Running the Security Setup Post Install Should the need arise to change passwords after an install, or to update the security, the Oracle Services for MSCS Security Setup can be run after the install by choosing Start | Programs | Oracle – <OFS Homename> | Oracle Services for MSCS Security Setup. Any post-installation changes that you make with this tool will not take effect until after the OracleMSCSServices service is restarted.

Reboot Each Node Independently after Install After Fail Safe has been installed on the first node, it must be rebooted. Wait until the reboot completes and the node has rejoined the cluster prior to beginning the install on the second node. Then, repeat the preceding steps on each node of the cluster, rebooting each node after the Fail Safe install completes.
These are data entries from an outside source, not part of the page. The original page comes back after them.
(** * BottomSheetModal: the presentation controller of the bottom sheet modal

    A shallow embedding of
    [src/components/bottomSheetModal/BottomSheetModal.tsx].

    The component keeps one piece of React state ([mount]) and five refs
    ([bottomSheetRef], [isMinimized], [isForcedDismissed], [currentIndexRef],
    [nextIndexRef]).  Its handlers mutate the refs, call the sheet engine
    through [bottomSheetRef.current?.method()], call the modal provider
    ([mountSheet], [unmountSheet], [willUnmountSheet]), the portal
    ([unmountPortal]) and the caller's callbacks.  Here the refs and the
    React state are the fields of a record, and every outward call is an
    entry of an effect trace, in program order.

    Indices are JavaScript numbers that hold integers; they are modelled
    as [Z].  The caller's callbacks are opaque: a call is recorded in the
    trace and does not re-enter the controller. *)

From Stdlib Require Import ZArith List String Bool Lia.
Import ListNotations.
Local Open Scope Z_scope.

(** ** Props *)

(** An entry of [snapPoints]: a number of points or a percentage string. *)
Inductive SnapPoint : Type :=
| SnapNumber (n : Z)
| SnapString (s : string).

(** The destructured props, defaults applied.  A callback prop is either
    provided or [undefined]; the handlers only test it and call it, so a
    boolean records whether it is there. *)
Record Props : Type := mkProps {
  name : option string;
  dismissOnPanDown : bool;
  providedOnDismiss : bool;
  providedIndex : Z;
  providedSnapPoints : list SnapPoint;
  providedOnChange : bool
}.

(** ** Effects *)

(** A method of the sheet engine, called through [bottomSheetRef.current]. *)
Inductive SheetCommand : Type :=
| SheetClose
| SheetExpand
| SheetSnapTo (i : Z) (animated : option bool).

(** Everything a handler does to the outside, in program order. *)
Inductive Effect : Type :=
| Sheet (c : SheetCommand)
| MountSheet (k : string)
| UnmountSheet (k : string)
| WillUnmountSheet (k : string)
| UnmountPortal (k : string)
| OnChange (i : Z)
| OnDismiss.

Definition isOnDismiss (e : Effect) : bool :=
  match e with OnDismiss => true | _ => false end.

Definition isOnChange (e : Effect) : bool :=
  match e with OnChange _ => true | _ => false end.

Definition isSheet (e : Effect) : bool :=
  match e with Sheet _ => true | _ => false end.

(** How many entries of a trace satisfy a test. *)
Definition count (f : Effect -> bool) (t : list Effect) : nat :=
  List.length (filter f t).

(** ** State *)

(** The closure handed to [requestAnimationFrame] by [handlePresent]: it
    captures [index] and [key] of the render that created it. *)
Record Frame : Type := mkFrame {
  frameIndex : Z;
  frameKey : string
}.

Record Modal : Type := mkModal {
  mount : bool;                 (* useState(false) *)
  bottomSheetRef : bool;        (* bottomSheetRef.current is not null *)
  isMinimized : bool;
  isForcedDismissed : bool;
  currentIndexRef : Z;
  nextIndexRef : Z;
  frames : list Frame           (* animation-frame callbacks not yet run *)
}.

(** The state of a component that was constructed and never presented. *)
Definition initial : Modal :=
  mkModal false false false false (-1) (-1) [].

Definition setMount (b : bool) (s : Modal) : Modal :=
  mkModal b (bottomSheetRef s) (isMinimized s) (isForcedDismissed s)
          (currentIndexRef s) (nextIndexRef s) (frames s).

Definition setBottomSheetRef (b : bool) (s : Modal) : Modal :=
  mkModal (mount s) b (isMinimized s) (isForcedDismissed s)
          (currentIndexRef s) (nextIndexRef s) (frames s).

Definition setIsMinimized (b : bool) (s : Modal) : Modal :=
  mkModal (mount s) (bottomSheetRef s) b (isForcedDismissed s)
          (currentIndexRef s) (nextIndexRef s) (frames s).

Definition setIsForcedDismissed (b : bool) (s : Modal) : Modal :=
  mkModal (mount s) (bottomSheetRef s) (isMinimized s) b
          (currentIndexRef s) (nextIndexRef s) (frames s).

Definition setCurrentIndexRef (i : Z) (s : Modal) : Modal :=
  mkModal (mount s) (bottomSheetRef s) (isMinimized s) (isForcedDismissed s)
          i (nextIndexRef s) (frames s).

Definition setNextIndexRef (i : Z) (s : Modal) : Modal :=
  mkModal (mount s) (bottomSheetRef s) (isMinimized s) (isForcedDismissed s)
          (currentIndexRef s) i (frames s).

Definition setFrames (l : list Frame) (s : Modal) : Modal :=
  mkModal (mount s) (bottomSheetRef s) (isMinimized s) (isForcedDismissed s)
          (currentIndexRef s) (nextIndexRef s) l.

(** ** The handler monad: state passing with an effect trace *)

Definition M (A : Type) : Type := Modal -> A * Modal * list Effect.

Definition ret {A : Type} (a : A) : M A := fun s => (a, s, []).

Definition bind {A B : Type} (m : M A) (k : A -> M B) : M B :=
  fun s =>
    let r1 := m s in
    let r2 := k (fst (fst r1)) (snd (fst r1)) in
    (fst (fst r2), snd (fst r2), snd r1 ++ snd r2).

Declare Scope handler_scope.
Delimit Scope handler_scope with handler.
Notation "x <- m ;; k" := (bind m (fun x => k))
  (at level 61, m at next level, right associativity) : handler_scope.
Notation "m ;; k" := (bind m (fun _ => k))
  (at level 61, right associativity) : handler_scope.
Local Open Scope handler_scope.
(** * n8nctl: a shallow embedding of the command dispatcher and of the
  workflow helpers, with the properties of its specification.

  The development follows the later, modular version of the tool:
  packages [config], [utils], [workflows], [entities] and [cmd].  Go
  strings are byte strings and are embedded as [string]; Go maps are
  [gmap]s; the process state (file system, standard input, everything
  the process did to the outside) is threaded through a small
  state-and-exit monad. *)

From Stdlib Require Import ZArith NArith Ascii Lia.
From stdpp Require Import base option list gmap strings pretty.

Local Open Scope Z_scope.
Local Open Scope stdpp_scope.

(* ================================================================== *)
(** * Part of the Go standard library that the tool calls *)
(* ================================================================== *)

(** ** Package [strings], on byte strings *)

Module Strings.

Definition byte (c : ascii) : N := N_of_ascii c.

(** [strings.HasPrefix] *)
Fixpoint HasPrefix (s prefix : string) {struct prefix} : bool :=
  match prefix with
  | EmptyString => true
  | String p prefix' =>
      match s with
      | EmptyString => false
      | String c s' => if Ascii.eqb c p then HasPrefix s' prefix' else false
      end
  end.

(** [strings.CutPrefix], the slice [s[len(prefix):]] once [HasPrefix]
    holds. *)
Fixpoint CutPrefix (s prefix : string) {struct prefix} : option string :=
  match prefix with
  | EmptyString => Some s
  | String p prefix' =>
      match s with
      | EmptyString => None
      | String c s' => if Ascii.eqb c p then CutPrefix s' prefix' else None
      end
  end.

(** [strings.HasSuffix] *)
Definition HasSuffix (s suffix : string) : bool :=
  HasPrefix (String.rev s) (String.rev suffix).

Definition CutSuffix (s suffix : string) : option string :=
  String.rev <$> CutPrefix (String.rev s) (String.rev suffix).

(** [strings.Contains] *)
Fixpoint Contains (s substr : string) : bool :=
  HasPrefix s substr ||
  match s with
  | EmptyString => false
  | String _ s' => Contains s' substr
  end.

(** White space as [unicode.IsSpace] sees it, on the UTF-8 encoding:
    the six ASCII characters, U+0085 and U+00A0 (two bytes), U+1680,
    U+2000..U+200A, U+2028, U+2029, U+202F, U+205F and U+3000 (three
    bytes). *)
Definition is_space1 (c : ascii) : bool :=
  let n := byte c in ((9 <=? n) && (n <=? 13) || (n =? 32))%N.

Definition is_space2 (c1 c2 : ascii) : bool :=
  ((byte c1 =? 194) && ((byte c2 =? 133) || (byte c2 =? 160)))%N.

Definition is_space3 (c1 c2 c3 : ascii) : bool :=
  let '(a, b, c) := (byte c1, byte c2, byte c3) in
  ( (a =? 225) && (b =? 154) && (c =? 128)
  || (a =? 226) && (b =? 128) &&
       ((128 <=? c) && (c <=? 138) || (c =? 168) || (c =? 169) || (c =? 175))
  || (a =? 226) && (b =? 129) && (c =? 159)
  || (a =? 227) && (b =? 128) && (c =? 128))%N.

(** [strings.TrimLeftFunc(s, unicode.IsSpace)]: runes are decoded from
    the front; a byte sequence that is no white-space rune stops the
    scan. *)
Fixpoint TrimLeftSpace (s : string) : string :=
  match s with
  | String c1 s1 =>
      if is_space1 c1 then TrimLeftSpace s1 else
      match s1 with
      | String c2 s2 =>
          if is_space2 c1 c2 then TrimLeftSpace s2 else
          match s2 with
          | String c3 s3 =>
              if is_space3 c1 c2 c3 then TrimLeftSpace s3 else s
          | EmptyString => s
          end
      | EmptyString => s
      end
  | EmptyString => s
  end.

(** The same scan on the reversed string: [utf8.DecodeLastRuneInString]
    walks back to the rune's first byte, so a white-space rune at the
    end is one of the byte patterns above read backwards. *)
Fixpoint TrimLeftSpace_rev (r : string) : string :=
  match r with
  | String c1 r1 =>
      if is_space1 c1 then TrimLeftSpace_rev r1 else
      match r1 with
      | String c2 r2 =>
          if is_space2 c2 c1 then TrimLeftSpace_rev r2 else
          match r2 with
          | String c3 r3 =>
              if is_space3 c3 c2 c1 then TrimLeftSpace_rev r3 else r
          | EmptyString => r
          end
      | EmptyString => r
      end
  | EmptyString => r
  end.

Definition TrimRightSpace (s : string) : string :=
  String.rev (TrimLeftSpace_rev (String.rev s)).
Registry Keys Updated The Oracle Fail Safe install will add a Registry key as a subkey of the normal Oracle key, at HKLM\Software\Oracle\Fail Safe. In addition, an Oracle key is created under the


13

cluster key at HKLM\Cluster\Oracle. Last, once the Oracle Database and Oracle TNS Listener resource types are registered, you will be able to view this under HKLM\Cluster\Resource Types. If you ever need to remove Fail Safe from a cluster, you should uninstall it if possible, so that the resource types are unregistered and removed from the Registry. Uninstalling Cluster Server will remove the HKLM\Cluster key, forcing you to reregister the Fail Safe resource types after you reinstall Fail Safe. This can be accomplished by rerunning Verify Cluster, discussed in the next section.
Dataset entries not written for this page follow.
(** * LightRAG wrapper: the JSON-RPC bridge of [python/lightrag_wrapper.py]

    A shallow embedding of class [LightRAGWrapper]: lazy initialisation of
    the engine handle, the eight handlers, the dispatcher [handle_request]
    and the transport loop [run].

    Conventions.
    - A Python [str] is a [string]; one [ascii] stands for one code point
      (code points below 256).
    - Every object that travels through a request or a response is a
      [value]: the Python image of a JSON document.
    - The engine, the file system, the import machinery and the [json]
      module are external collaborators.  They are the fields of an
      [Env] record over an abstract world [W]; every theorem holds for
      every environment.
    - A coroutine is a function from the wrapper state to an outcome
      (returned value or raised exception) and a new state.  Only
      subclasses of [Exception] are modelled: interpreter-level signals
      (KeyboardInterrupt, SystemExit, asyncio cancellation) are not.
    - Calls to [logger] and to the collaborators are appended to a trace,
      in program order. *)

From Stdlib Require Import String Ascii List ZArith Lia Bool.
From Stdlib Require Import DecimalString.
Import ListNotations.
Local Open Scope string_scope.
Local Open Scope Z_scope.

Set Implicit Arguments.

(* ================================================================== *)
(** ** Python values *)
(* ================================================================== *)

(** The objects [json.loads] can produce.  A float carries its Python
    [repr]; a dict is an association list in insertion order, looked up
    first match. *)
Unset Elimination Schemes.
Inductive value : Type :=
| VNone
| VBool (b : bool)
| VInt (z : Z)
| VFloat (repr : string)
| VStr (s : string)
| VList (items : list value)
| VDict (kvs : list (string * value)).
Set Elimination Schemes.

Definition dict := list (string * value).

Fixpoint dict_get (k : string) (d : dict) : option value :=
  match d with
  | [] => None
  | (k', v) :: d' => if String.eqb k' k then Some v else dict_get k d'
  end.

Definition dict_keys (d : dict) : list string := map fst d.

Definition has_key (k : string) (d : dict) : bool :=
  match dict_get k d with Some _ => true | None => false end.

(** [d.get(k, default)] *)
Definition get_default (k : string) (default : value) (d : dict) : value :=
  match dict_get k d with Some v => v | None => default end.

(** [v == "literal"] *)
Definition eq_str (v : value) (s : string) : bool :=
  match v with VStr t => String.eqb t s | _ => false end.

(** Truth value of an object, as tested by [if x:] and [x or y]. *)
Definition truthy (v : value) : bool :=
  match v with
  | VNone => false
  | VBool b => b
  | VInt z => negb (z =? 0)
  | VFloat r => negb (String.eqb r "0.0" || String.eqb r "-0.0")
  | VStr s => negb (String.eqb s "")
  | VList l => match l with [] => false | _ => true end
  | VDict d => match d with [] => false | _ => true end
  end.

(** Truth value of an [Optional[str]] attribute. *)
Definition truthy_opt (o : option string) : bool :=
  match o with Some s => negb (String.eqb s "") | None => false end.

(** [o or default] for an [Optional[str]] attribute. *)
Definition or_default (o : option string) (default : string) : string :=
  match o with
  | Some s => if String.eqb s "" then default else s
  | None => default
  end.

Definition type_name (v : value) : string :=
  match v with
  | VNone => "NoneType"
  | VBool _ => "bool"
  | VInt _ => "int"
  | VFloat _ => "float"
  | VStr _ => "str"
  | VList _ => "list"
  | VDict _ => "dict"
  end.

(** Decimal text of an integer, as [str(n)] prints it. *)
Definition str_of_Z (z : Z) : string := NilZero.string_of_int (Z.to_int z).

Definition str_of_nat (n : nat) : string := str_of_Z (Z.of_nat n).

(** [sub in s] *)
Fixpoint contains (sub s : string) : bool :=
  if String.prefix sub s then true
  else match s with
       | EmptyString => false
       | String _ s' => contains sub s'
       end.

(** [s[:n]] *)
Fixpoint take (n : nat) (s : string) : string :=
  match n, s with
  | O, _ => ""
  | S _, EmptyString => ""
  | S n', String c s' => String c (take n' s')
  end.

(** Code points Python's [str.isspace] accepts, below 256. *)
Definition is_space (c : ascii) : bool :=
  let n := nat_of_ascii c in
  ((9 <=? n) && (n <=? 13) || (28 <=? n) && (n <=? 32)
   || (n =? 133) || (n =? 160))%nat.

Fixpoint lstrip (s : string) : string :=
  match s with
  | EmptyString => ""
  | String c s' => if is_space c then lstrip s' else s
  end.

Fixpoint rstrip (s : string) : string :=
  match s with
  | EmptyString => ""
  | String c s' =>
      match rstrip s' with
      | EmptyString => if is_space c then "" else String c ""
      | r => String c r
      end
  end.

(** [s.strip()] *)
Definition strip (s : string) : string := rstrip (lstrip s).

(* ================================================================== *)
(** ** Exceptions and outcomes *)
(* ================================================================== *)

(** An instance of a subclass of [Exception]: [type(e).__name__],
    [str(e)], and whether [isinstance(e, ImportError)]. *)
Record exn : Type := Exn {
  exn_type : string;
  exn_msg : string;
  exn_is_import_error : bool
}.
Completing the Fail Safe Configuration As noted previously, the install of Oracle Fail Safe creates a service called OracleMSCSServices. This service is a resource that gets added to the Cluster Group, which was created when you initially installed Microsoft Cluster Server. This is the only Oracle resource that should be added to the Cluster Group, and the install will do this for you. Though the service exists on each node, it will be actively running only on the node that owns the Cluster Group. This is the process that Fail Safe Manager attaches to when it is run, so failure of this service will lead to a failure when logging on to Fail Safe Manager.

Logging in to Fail Safe Manager Fail Safe Manager is the interface provided by Oracle to interact with the cluster. Fail Safe Manager duplicates some of the things that you see in Cluster Administrator. It can be used to monitor the location and ownership of resources, change dependencies and failover policies, and so on, and it can be used to create new virtual groups. All of these operations can be done through Cluster Administrator as well. However, Fail Safe Manager must be used to add an Oracle database or other supported Oracle resources into a Fail Safe group. In addition, Fail Safe Manager provides invaluable troubleshooting tools to verify the cluster setup and resource configuration prior to adding resources to a group, and to verify the integrity of a group after it has been created.
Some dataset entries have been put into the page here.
Lemma process_frame_info_paired (env : Env) (fr : rs2_frame) (t : Time) :
  info_paired (process_frame env fr t).
Proof.
  unfold process_frame.
  apply info_paired_bind; [apply info_paired_quiet; repeat rule_step|intros arrived].
  apply info_paired_bind;
    [|intros _; apply info_paired_quiet; unfold publish_image_counter;
      repeat rule_step; not_regular_leaf].
  destruct fr as [f|ts dom num frames].
  - apply info_paired_bind; [|intros _; apply publishFrame_info_paired].
    apply info_paired_quiet. unfold updateIsFrameArrived.
    repeat rule_step; not_regular_leaf.
  - apply info_paired_bind.
    { apply info_paired_quiet. unfold updateIsFrameArrived.
      repeat rule_step; not_regular_leaf. }
    intros _. apply info_paired_bind; [apply info_paired_quiet; repeat rule_step|].
    intros filters. apply info_paired_bind; [apply info_paired_quiet; repeat rule_step|].
    intros filtered. apply info_paired_bind; [apply info_paired_quiet; repeat rule_step|].
    intros align_depth. cbv zeta. apply info_paired_bind.
    + apply info_paired_for_each. intros f. apply publish_one_info_paired.
    + intros _. apply info_paired_quiet. unfold publishAlignedDepthToOthers.
      repeat rule_step. apply publishFrame_aligned_not_regular.
Qed.

Lemma frame_callback_info_paired (env : Env) (fr : rs2_frame) :
  info_paired (frame_callback env fr).
Proof.
  unfold frame_callback.
  apply (info_paired_try_catch_emit _
           (λ ex, "An error has occurred during frame callback: " +:+ what ex)).
  unfold frame_callback_body.
  apply info_paired_bind.
  { apply info_paired_quiet. unfold initialize_time_base.
    repeat rule_step; not_regular_leaf. }
  intros _. apply info_paired_bind; [apply info_paired_quiet; repeat rule_step|].
  intros t. apply process_frame_info_paired.
Qed.
(** C8. When the batch gives every path it touches the list the store
    already holds for it, and every listed path without errors in the
    batch has no stored error, the call changes nothing: somethingNew
    stays false, the cache is the same, sendErrors is not called, and
    nothing is emitted. *)
Theorem setErrorsByFilePaths_noop (filePaths : list string)
    (errors : list CodeError) (c : ErrorsCache) :
  (forall p, In p (map filePath errors) ->
             get (_errorsByFilePath c) p =
             Some (filter (fun e => String.eqb (filePath e) p) errors)) ->
  (forall p, In p filePaths -> ~ In p (map filePath errors) ->
             getErrorsForFilePath p c = []) ->
  setErrorsByFilePaths_loops filePaths errors (_errorsByFilePath c) =
    (_errorsByFilePath c, false) /\
  setErrorsByFilePaths filePaths errors c = c /\
  (sendErrorsPending c = false ->
   timerFires (setErrorsByFilePaths filePaths errors c) = c).
Proof.
  intros Hsame Hclean.
  assert (Hloops :
            setErrorsByFilePaths_loops filePaths errors (_errorsByFilePath c)
            = (_errorsByFilePath c, false)).
  { unfold setErrorsByFilePaths_loops.
    rewrite setErrors_found_same.
    - apply setErrors_notFound_same. intros p Hp.
      destruct (in_dec string_dec p (map filePath errors)) as [Hin|Hn].
      + left. apply has_get_Some.
        apply createMapByKey_keys in Hin.
        destruct (get (createMapByKey errors filePath) p) eqn:G; eauto.
        apply get_None_keys in G. contradiction.
      + right. now apply Hclean.
    - intros p l Hin.
      pose proof (createMapByKey_wf filePath errors) as Hwf.
      pose proof (In_get _ _ _ Hwf Hin) as G.
      assert (Hp : In p (map filePath errors)).
      { apply createMapByKey_keys. eapply get_Some_keys; eauto. }
      rewrite (Hsame p Hp). rewrite createMapByKey_get in G.
      destruct (filter _ errors); congruence. }
  split; [exact Hloops|].
  rewrite (setErrorsByFilePaths_same _ _ _ Hloops).
  split; [reflexivity|].
  intros Hp. unfold timerFires. now rewrite Hp.
Qed.

Lemma setErrorsByFilePaths_noop_witness :
  setErrorsByFilePaths_loops ["a.ts"; "b.ts"; "c.ts"] [e1; e2]
                             (_errorsByFilePath scenarioCache) =
    (_errorsByFilePath scenarioCache, false) /\
  setErrorsByFilePaths ["a.ts"; "b.ts"; "c.ts"] [e1; e2] scenarioCache =
    scenarioCache /\
  (sendErrorsPending scenarioCache = false ->
   timerFires (setErrorsByFilePaths ["a.ts"; "b.ts"; "c.ts"] [e1; e2]
                                    scenarioCache) = scenarioCache).
Proof.
  apply (setErrorsByFilePaths_noop ["a.ts"; "b.ts"; "c.ts"] [e1; e2]
                                   scenarioCache).
  - intros p [<-|[<-|[]]]; reflexivity.
  - intros p [<-|[<-|[<-|[]]]] Hn; try reflexivity;
      exfalso; apply Hn; simpl; auto.
Defined.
When logging in to Fail Safe Manager, you must provide an operating system account that is a member of the cluster’s domain, and that also has local administrative privileges. The Cluster name and Domain name are, of course, the same as specified when installing the cluster:


14

Figure 8: Connect to Cluster Login

Fail Safe Manager can be installed on a client machine to allow you remote management access to the cluster. Previous releases of Oracle Fail Safe required that the Fail Safe Manager client be the same version as the Fail Safe Server running on the cluster. However, beginning with the 3.2 release of OFS, the Fail Safe Manager can be used to manage clusters running Fail Safe version 3.1.1 or later. Thus, in an environment with multiple clusters, you do not have to upgrade all at once, nor do you need to sacrifice the manageability of using Fail Safe Manager to manage multiple clusters. Simply ensure that you have the latest version of Fail Safe Manager on your desktop, and it will work with the 3.1.x clusters and 3.2.x clusters.

Running Verify Cluster Run OFSM by choosing Start | Programs | Oracle – <OFS Homename> | Oracle Fail Safe Manager. The first time that it is run on a new cluster, you will be given the choice to run the Verify Cluster tool or exit. Verify Cluster is the first of the "Verify xxx" operations provided by Fail Safe Manager to assist in configuration and assurance of the integrity of the database. This tool must be run to register the Oracle Resource DLL and Oracle Resource Types for use by the cluster. However, in addition to doing this, Verify Cluster checks the cluster configuration to make sure that all of the networking components are properly configured, and also to confirm that the Oracle install was done properly (i.e., the home names and products installed match on each node).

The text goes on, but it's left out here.